- _WORK REQUIRED_: No line before the one containing "map snd (index_keys o) ++ named_keys o." should appear; that line and all lines after it, through the end of the data, are to be set down exactly.

(Stored data)

(** * StateSync: a shallow embedding of [src/index.js]

    The module keeps three private registries ([stores], [listeners],
    [derivedStates]) and exports [createStore] and [derive].  The embedding
    threads the three registries through every operation as an explicit
    state [sys]; calls that can throw return an [outcome]; the recursion
    [set -> update -> set] of derived stores is bounded by a call-depth
    fuel.

    Modelling boundary.
    - JavaScript values are the data universe [value] below (numbers are
      integers, strings are ASCII).  An object is the list of its own
      properties in insertion order; the module never enumerates the keys
      of a snapshot other than to copy them, so the place that JavaScript
      gives to integer keys is modelled for [Object.keys(derivedStates)]
      only.
    - Functions supplied by the caller (updaters, compute functions,
      listeners, function-valued properties) are identifiers interpreted by
      [call]: they are functions of their arguments that either return a
      value or throw, and they do not call back into the store API.
    - A listener is a function; its invocation is recorded in the event
      trace with the arguments it receives, and when it throws the
      exception leaves [set] as it does in the code.
    - Own properties are data properties.  Properties that are not own
      (prototype members, string and function intrinsics) are answered by
      the host: [proto] gives their value, and [throws] tells the inherited
      accessors that throw when they are read, as [caller] and [arguments]
      of Function.prototype do.
    - Snapshots are values in [sys]; object identity (which object a caller
      holds, and what mutating it reaches) is modelled by the heap
      refinement [hsys] of the [stores] registry.
    - [bind] (lines 53-72) only talks to the DOM and adds a render listener;
      it is outside the propagation core and is not embedded. *)

From Stdlib Require Import String List ZArith NArith Bool Lia Ascii.
From Stdlib Require Import DecimalString.
Import ListNotations.
Open Scope string_scope.
Open Scope list_scope.
Set Warnings "-register-all".

(** ** JavaScript values *)

Definition fn_id := string.

Inductive value : Type :=
| VUndefined
| VNull
| VBool (b : bool)
| VNum (n : Z)
| VStr (s : string)
| VObj (props : list (string * value))
| VArr (items : list value)
| VFun (f : fn_id).

Definition props := list (string * value).

(** [if (v)]: the falsy values are undefined, null, false, 0 and the empty
    string. *)
Definition truthy (v : value) : bool :=
  match v with
  | VUndefined | VNull => false
  | VBool b => b
  | VNum n => negb (n =? 0)%Z
  | VStr s => negb (s =? "")
  | VObj _ | VArr _ | VFun _ => true
  end.

(** [typeof v === 'function'] *)
Definition is_function (v : value) : bool :=
  match v with VFun _ => true | _ => false end.

Definition nullish (v : value) : bool :=
  match v with VUndefined | VNull => true | _ => false end.

(** ** Property keys *)

(** The decimal spelling of an index, as [String(i)]. *)
Definition index_key (i : N) : string :=
  NilZero.string_of_uint (N.to_uint i).

(** An array index is a canonical decimal string below 2^32 - 1. *)
Definition array_index (k : string) : option N :=
  match NilZero.uint_of_string k with
  | Some u =>
      let i := N.of_uint u in
      if (index_key i =? k) && (i <? 4294967295)%N then Some i else None
  | None => None
  end.

Fixpoint lookup {A : Type} (k : string) (o : list (string * A)) : option A :=
  match o with
  | [] => None
  | (k', v) :: o' => if k' =? k then Some v else lookup k o'
  end.

(** [o[k] = v] as a data-property definition: an existing key keeps its
    place, a new key goes last. *)
Fixpoint assign {A : Type} (o : list (string * A)) (k : string) (v : A)
  : list (string * A) :=
  match o with
  | [] => [(k, v)]
  | (k', v') :: o' =>
      if k' =? k then (k, v) :: o' else (k', v') :: assign o' k v
  end.

(** A plain assignment [registry[k] = v] on an object literal: the key
    [__proto__] reaches the accessor of Object.prototype and never becomes
    an own property. *)
Definition reg_assign {A : Type} (o : list (string * A)) (k : string) (v : A)
  : list (string * A) :=
  if k =? "__proto__" then o else assign o k v.

Fixpoint indexed_from (i : N) (l : list value) : props :=
  match l with
  | [] => []
  | v :: l' => (index_key i, v) :: indexed_from (N.succ i) l'
  end.

Definition chars (s : string) : list value :=
  map (fun c => VStr (String c EmptyString)) (list_ascii_of_string s).

(** The own enumerable properties that a spread [{...v}] copies. *)
Definition own_props (v : value) : props :=
  match v with
  | VObj ps => ps
  | VArr l => indexed_from 0 l
  | VStr s => indexed_from 0 (chars s)
  | VUndefined | VNull | VBool _ | VNum _ | VFun _ => []
  end.

(** [{...target, ...src}] where [target] is the object under construction. *)
Definition spread (target : props) (src : value) : props :=
  fold_left (fun o kv => assign o (fst kv) (snd kv)) (own_props src) target.

(** [{ ...v }] *)
Definition copy (v : value) : value := VObj (spread [] v).

(** [{ ...a, ...b }] *)
Definition merge (a b : value) : value := VObj (spread (spread [] a) b).

(** [Object.keys(o)]: array indices in ascending order, then the other keys
    in insertion order. *)
Fixpoint insert_index (k : N * string) (l : list (N * string))
  : list (N * string) :=
  match l with
  | [] => [k]
  | k' :: l' =>
      if (fst k <=? fst k')%N then k :: k' :: l' else k' :: insert_index k l'
  end.

Fixpoint index_keys {A : Type} (o : list (string * A)) : list (N * string) :=
  match o with
  | [] => []
  | (k, _) :: o' =>
      match array_index k with
      | Some i => insert_index (i, k) (index_keys o')
      | None => index_keys o'
      end
  end.

Fixpoint named_keys {A : Type} (o : list (string * A)) : list string :=
  match o with
  | [] => []
  | (k, _) :: o' =>
      match array_index k with
      | Some _ => named_keys o'
      | None => k :: named_keys o'
      end
  end.

Definition object_keys {A : Type} (o : list (string * A)) : list string :=
  map snd (index_keys o) ++ named_keys o.

(** [path.split('.')] *)
Fixpoint split_dots_aux (acc : string) (s : string) : list string :=
  match s with
  | EmptyString => [acc]
  | String c s' =>
      if Ascii.eqb c "."%char then acc :: split_dots_aux "" s'
      else split_dots_aux (acc ++ String c EmptyString) s'
  end.

Definition split_dots (s : string) : list string := split_dots_aux "" s.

- _SOLVED EXERCISE_:
  map snd (index_keys o) ++ named_keys o.

(** [path.split('.')] *)
Fixpoint split_dots_aux (acc : string) (s : string) : list string :=
  match s with
  | EmptyString => [acc]
  | String c s' =>
      if Ascii.eqb c "."%char then acc :: split_dots_aux "" s'
      else split_dots_aux (acc ++ String c EmptyString) s'
  end.

Definition split_dots (s : string) : list string := split_dots_aux "" s.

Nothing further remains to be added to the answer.